- [EXERCISE AIM]: Go through the records line by line from the top and repeat each one exactly, ending with the line that contains "rewrite Hpow in".

══ TASK INPUTS

Lemma ascii_compare_refl c : Ascii.compare c c = Eq.
Proof. unfold Ascii.compare. apply N.compare_refl. Qed.

Lemma compare_String c s t :
  String.compare (String c s) (String c t) = String.compare s t.
Proof. cbn [String.compare]. by rewrite ascii_compare_refl. Qed.

Lemma append_String c s t : String c s +:+ t = String c (s +:+ t).
Proof. reflexivity. Qed.

(** A field of equal digits is skipped; a field of smaller digits
    decides. *)
Lemma digits_compare_eq w n s t :
  String.compare (digits w n +:+ s) (digits w n +:+ t) = String.compare s t.
Proof.
  revert n. induction w as [|w IH]; intros n; [done|].
  cbn [digits]. by rewrite !append_String, compare_String, IH.
Qed.

Lemma digits_compare_lt w a b s t :
  0 ≤ a → a < b → b < 10 ^ Z.of_nat w →
  String.compare (digits w a +:+ s) (digits w b +:+ t) = Lt.
Proof.
  revert a b. induction w as [|w IH]; intros a b Ha Hab Hb.
  { change (10 ^ Z.of_nat 0) with 1 in Hb. lia. }
  cbn [digits]. rewrite !append_String. cbn [String.compare].
  assert (0 < 10 ^ Z.of_nat w) as Hp by (apply Z.pow_pos_nonneg; lia).
  assert (10 ^ Z.of_nat (S w) = 10 * 10 ^ Z.of_nat w) as Hpow.
  { rewrite Nat2Z.inj_succ, Z.pow_succ_r by lia. done. }
  rewrite Hpow in Hb. set (p := 10 ^ Z.of_nat w) in *.
  assert (0 ≤ a / p ≤ 9 ∧ 0 ≤ b / p ≤ 9 ∧ a / p ≤ b / p) as (Hqa & Hqb & Hq).
  { split; [|split].
    - split; [apply Z.div_pos; lia|]. apply Z.lt_succ_r, Z.div_lt_upper_bound; lia.
    - split; [apply Z.div_pos; lia|]. apply Z.lt_succ_r, Z.div_lt_upper_bound; lia.
    - apply Z.div_le_mono; lia. }
  rewrite digit_compare by done.
  destruct (Z.compare_spec (a / p) (b / p)) as [Heq|Hlt|Hgt]; [|done|lia].
  apply IH.
  - apply Z.mod_pos_bound; lia.
  - pose proof (Z.div_mod a p ltac:(lia)). pose proof (Z.div_mod b p ltac:(lia)). nia.
  - apply Z.mod_pos_bound; lia.
Qed.

(** [padStart] on the numbers that fit its width. *)
Lemma padStart_checked w bound :
  forallb (λ n, String.eqb (padStart w n) (digits w n)) (seqZ 0 bound) = true →
  ∀ n, 0 ≤ n < bound → padStart w n = digits w n.
Proof.
  intros Hall n Hn. rewrite forallb_forall in Hall.
  apply String.eqb_eq, Hall, list_elem_of_In, elem_of_seqZ. lia.
Qed.

Lemma padStart_2 n : 0 ≤ n < 100 → padStart 2 n = digits 2 n.
Proof. apply padStart_checked. by vm_compute. Qed.

Lemma padStart_3 n : 0 ≤ n < 1000 → padStart 3 n = digits 3 n.
Proof. apply padStart_checked. by vm_compute. Qed.

Lemma padStart_4 n : 0 ≤ n < 10000 → padStart 4 n = digits 4 n.
Proof. apply padStart_checked. by vm_compute. Qed.

End Digits.

Section TimestampOrder.
Import Js.

Lemma day_range t :
  four_digit_year t → -719528 ≤ t / msPerDay ≤ 2932896.
Proof. unfold four_digit_year, msPerDay. intros H. Z.div_mod_to_equations; lia. Qed.

Lemma time_range ms :
  0 ≤ ms < 86400000 →
  0 ≤ ms / 3600000 < 100 ∧ 0 ≤ ms / 60000 mod 60 < 100
  ∧ 0 ≤ ms / 1000 mod 60 < 100 ∧ 0 ≤ ms mod 1000 < 1000.
Proof. intros H. Z.div_mod_to_equations; lia. Qed.

Lemma toISOString_fields t :
  four_digit_year t →
  toISOString t =
    let date := civil_from_days (t / msPerDay) in
    let ms := t mod msPerDay in
    iso_fields date.1.1 date.1.2 date.2
      (ms / 3600000) (ms / 60000 mod 60) (ms / 1000 mod 60) (ms mod 1000).
Proof.
  intros Ht. unfold toISOString. cbv zeta.
  pose proof (civil_year_range _ (day_range t Ht)) as Hy.
  pose proof (civil_range (t / msPerDay)) as [Hm Hd].
  destruct (civil_from_days (t / msPerDay)) as [[y m] d]. cbn [fst snd] in *.
  destruct (time_range (t mod msPerDay)) as (Hh & Hmi & Hs & Hms).
  { unfold msPerDay. apply Z.mod_pos_bound. lia. }
  unfold year_string.
  replace ((0 <=? y) && (y <=? 9999)) with true by (symmetry; apply andb_true_iff; lia).
  rewrite padStart_4, !padStart_2, padStart_3 by lia. reflexivity.
Qed.

Lemma field_step w a b c s t :
  0 ≤ a → b < 10 ^ Z.of_nat w →
  a < b ∨ (a = b ∧ (String.compare s t = Lt ∨ String.compare s t = Eq)) →
  String.compare (digits w a +:+ String c s) (digits w b +:+ String c t) = Lt
  ∨ String.compare (digits w a +:+ String c s) (digits w b +:+ String c t) = Eq.
Proof.
  intros Ha Hb [Hlt|[-> Hrest]].
  - left. by apply digits_compare_lt.
  - by rewrite digits_compare_eq, compare_String.
Qed.

(** The fields of the time of day follow the milliseconds of the day. *)
Lemma time_fields_mono a b :
  0 ≤ a → a ≤ b → b < 86400000 →
  a / 3600000 < b / 3600000
  ∨ (a / 3600000 = b / 3600000
     ∧ (a / 60000 mod 60 < b / 60000 mod 60
        ∨ (a / 60000 mod 60 = b / 60000 mod 60
           ∧ (a / 1000 mod 60 < b / 1000 mod 60
              ∨ (a / 1000 mod 60 = b / 1000 mod 60
                 ∧ (a mod 1000 < b mod 1000 ∨ a mod 1000 = b mod 1000)))))).
Proof. intros H1 H2 H3. Z.div_mod_to_equations; lia. Qed.

(** Within the years 0000 to 9999 the text of a timestamp grows with the
    clock reading it renders. *)
Lemma toISOString_mono t1 t2 :
  four_digit_year t1 → four_digit_year t2 → t1 ≤ t2 →
  timestamp_le (toISOString t1) (toISOString t2).
Proof.
  intros H1 H2 Hle. rewrite !toISOString_fields by done. cbv zeta.
  pose proof (civil_year_range _ (day_range t1 H1)) as Hy1.
  pose proof (civil_year_range _ (day_range t2 H2)) as Hy2.
  pose proof (civil_range (t1 / msPerDay)) as [Hm1 Hd1].
  pose proof (civil_range (t2 / msPerDay)) as [Hm2 Hd2].
  assert (0 ≤ t1 mod msPerDay < 86400000) as Hms1
    by (unfold msPerDay; apply Z.mod_pos_bound; lia).
  assert (0 ≤ t2 mod msPerDay < 86400000) as Hms2
    by (unfold msPerDay; apply Z.mod_pos_bound; lia).
  destruct (time_range _ Hms1) as (Hh1 & Hmi1 & Hs1 & Hmil1).
  destruct (time_range _ Hms2) as (Hh2 & Hmi2 & Hs2 & Hmil2).
  assert (t1 / msPerDay < t2 / msPerDay
          ∨ (t1 / msPerDay = t2 / msPerDay ∧ t1 mod msPerDay ≤ t2 mod msPerDay))
    as [Hday|[Hday Hms]].
  { unfold msPerDay. Z.div_mod_to_equations; lia. }
  all: unfold timestamp_le, String.leb, iso_fields.
  all: match goal with
       | |- match ?c with _ => _ end = true =>
           cut (c = Lt ∨ c = Eq); [by intros [-> | ->]|]
       end.
  - pose proof (civil_mono _ _ Hday) as Hdate. unfold date_lt in Hdate.
    destruct (civil_from_days (t1 / msPerDay)) as [[y1 m1] d1].
    destruct (civil_from_days (t2 / msPerDay)) as [[y2 m2] d2].
    cbn [fst snd] in *.
    apply (field_step 4); [lia|simpl; lia|].
    destruct Hdate as [?|[-> Hdate]]; [by left|right; split; [done|]].
    apply (field_step 2); [lia|simpl; lia|].
    destruct Hdate as [?|[-> Hdate]]; [by left|right; split; [done|]].
    left. apply digits_compare_lt; [lia|done|simpl; lia].
  - rewrite Hday.
    destruct (civil_from_days (t2 / msPerDay)) as [[y m] d]. cbn [fst snd] in *.
    pose proof (time_fields_mono _ _ (proj1 Hms1) Hms (proj2 Hms2)) as Htime.
    rewrite !digits_compare_eq, !compare_String, !digits_compare_eq, !compare_String,
      !digits_compare_eq, !compare_String.
    apply (field_step 2); [lia|simpl; lia|].
    destruct Htime as [?|[-> Htime]]; [by left|right; split; [done|]].
    apply (field_step 2); [lia|simpl; lia|].
    destruct Htime as [?|[-> Htime]]; [by left|right; split; [done|]].
    apply (field_step 2); [lia|simpl; lia|].
    destruct Htime as [?|[-> Htime]]; [by left|right; split; [done|]].
    apply (field_step 3); [lia|simpl; lia|].
    destruct Htime as [?|Htime]; [by left|right; split; [done|]].
    by right.
Qed.

(** Past the year 9999 the text no longer follows the clock: the year is
    then written with a sign and six digits. *)
Lemma toISOString_year_10000 :
  toISOString 253402300799999 = "9999-12-31T23:59:59.999Z"
  ∧ toISOString 253402300800000 = "+010000-01-01T00:00:00.000Z"
  ∧ ¬ timestamp_le (toISOString 253402300799999) (toISOString 253402300800000).
Proof. by vm_compute. Qed.

End TimestampOrder.

(** ** The handlers, evaluated *)

Section Handlers.
Import Js Server.

Lemma get_orders_eval orders : get_orders orders = (inr (listing orders), orders).
Proof. reflexivity. Qed.

Lemma delete_orders_eval orders :
  delete_orders orders = (inr (cleared (length orders)), []).
Proof. reflexivity. Qed.

(** Only an object can pass the check of the required fields. *)
Lemma has_required_object body :
  has_required body = true → ∃ o, body = VObj o.
Proof. destruct body; try discriminate. eauto. Qed.

(** Reading a property of the stored record: [timestamp] is the server's,
    every other property is the body's when the body has it, and [id] is
    the generated one only when the body has none. *)
Lemma stored_order_get env body k :
  get (stored_order env body) k =
    inr (if decide (k = "timestamp") then VStr (toISOString (new_Date env))
         else match own_props body !! k with
              | Some v => v
              | None => if decide (k = "id") then VStr (generateId env)
                        else VUndefined
              end).
Proof.
  unfold stored_order, object. cbn [foldl define get]. f_equal.
  destruct (decide (k = "timestamp")) as [->|Hts].
  { by rewrite lookup_insert_eq. }
  rewrite lookup_insert_ne by done.
  destruct (own_props body !! k) as [v|] eqn:Hk.
  { by erewrite lookup_union_Some_l. }
  rewrite lookup_union_r by done.
  destruct (decide (k = "id")) as [->|Hid].
  - by rewrite lookup_insert_eq.
  - by rewrite lookup_insert_ne, lookup_empty.
Qed.

Lemma stored_order_get_id env body :
  get (stored_order env body) "id" = inr (stored_id env body).
Proof.
  rewrite stored_order_get. unfold stored_id.
  by destruct (own_props body !! "id").
Qed.

(** The create handler, evaluated: a body that passes the check is
    appended, and answered 201 unless writing its [id] to the log throws,
    which the handler catches and answers with 500. *)
Lemma post_order_eval env body orders :
  post_order env body orders =
    if has_required body
    then (accepted_answer env body, orders ++ [stored_order env body])
    else if nullish body then (inr create_failed, orders)
    else (inr missing_required, orders).
Proof.
  unfold post_order, try_catch, or_else, not_, prop, lift, orders_push.
  unfold mbind, M_bind, mret, M_ret.
  destruct body as [| |b|n|s|l|o]; try reflexivity.
  fold (stored_order env (VObj o)). rewrite stored_order_get_id.
  unfold has_required, get, nullish, ToString.
  destruct (ToBoolean (default VUndefined (o !! "symbol"))); [|reflexivity].
  destruct (ToBoolean (default VUndefined (o !! "orderType"))); [|reflexivity].
  destruct (ToBoolean (default VUndefined (o !! "quantity"))); [|reflexivity].
  destruct (ToBoolean (default VUndefined (o !! "side"))); [|reflexivity].
  unfold accepted_answer. by destruct (ToString_fails (stored_id env (VObj o))).
Qed.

════

- [WRITTEN RESPONSE]:
Lemma ascii_compare_refl c : Ascii.compare c c = Eq.
Proof. unfold Ascii.compare. apply N.compare_refl. Qed.

Lemma compare_String c s t :
  String.compare (String c s) (String c t) = String.compare s t.
Proof. cbn [String.compare]. by rewrite ascii_compare_refl. Qed.

Lemma append_String c s t : String c s +:+ t = String c (s +:+ t).
Proof. reflexivity. Qed.

(** A field of equal digits is skipped; a field of smaller digits
    decides. *)
Lemma digits_compare_eq w n s t :
  String.compare (digits w n +:+ s) (digits w n +:+ t) = String.compare s t.
Proof.
  revert n. induction w as [|w IH]; intros n; [done|].
  cbn [digits]. by rewrite !append_String, compare_String, IH.
Qed.

Lemma digits_compare_lt w a b s t :
  0 ≤ a → a < b → b < 10 ^ Z.of_nat w →
  String.compare (digits w a +:+ s) (digits w b +:+ t) = Lt.
Proof.
  revert a b. induction w as [|w IH]; intros a b Ha Hab Hb.
  { change (10 ^ Z.of_nat 0) with 1 in Hb. lia. }
  cbn [digits]. rewrite !append_String. cbn [String.compare].
  assert (0 < 10 ^ Z.of_nat w) as Hp by (apply Z.pow_pos_nonneg; lia).
  assert (10 ^ Z.of_nat (S w) = 10 * 10 ^ Z.of_nat w) as Hpow.
  { rewrite Nat2Z.inj_succ, Z.pow_succ_r by lia. done. }
  rewrite Hpow in Hb. set (p := 10 ^ Z.of_nat w) in *.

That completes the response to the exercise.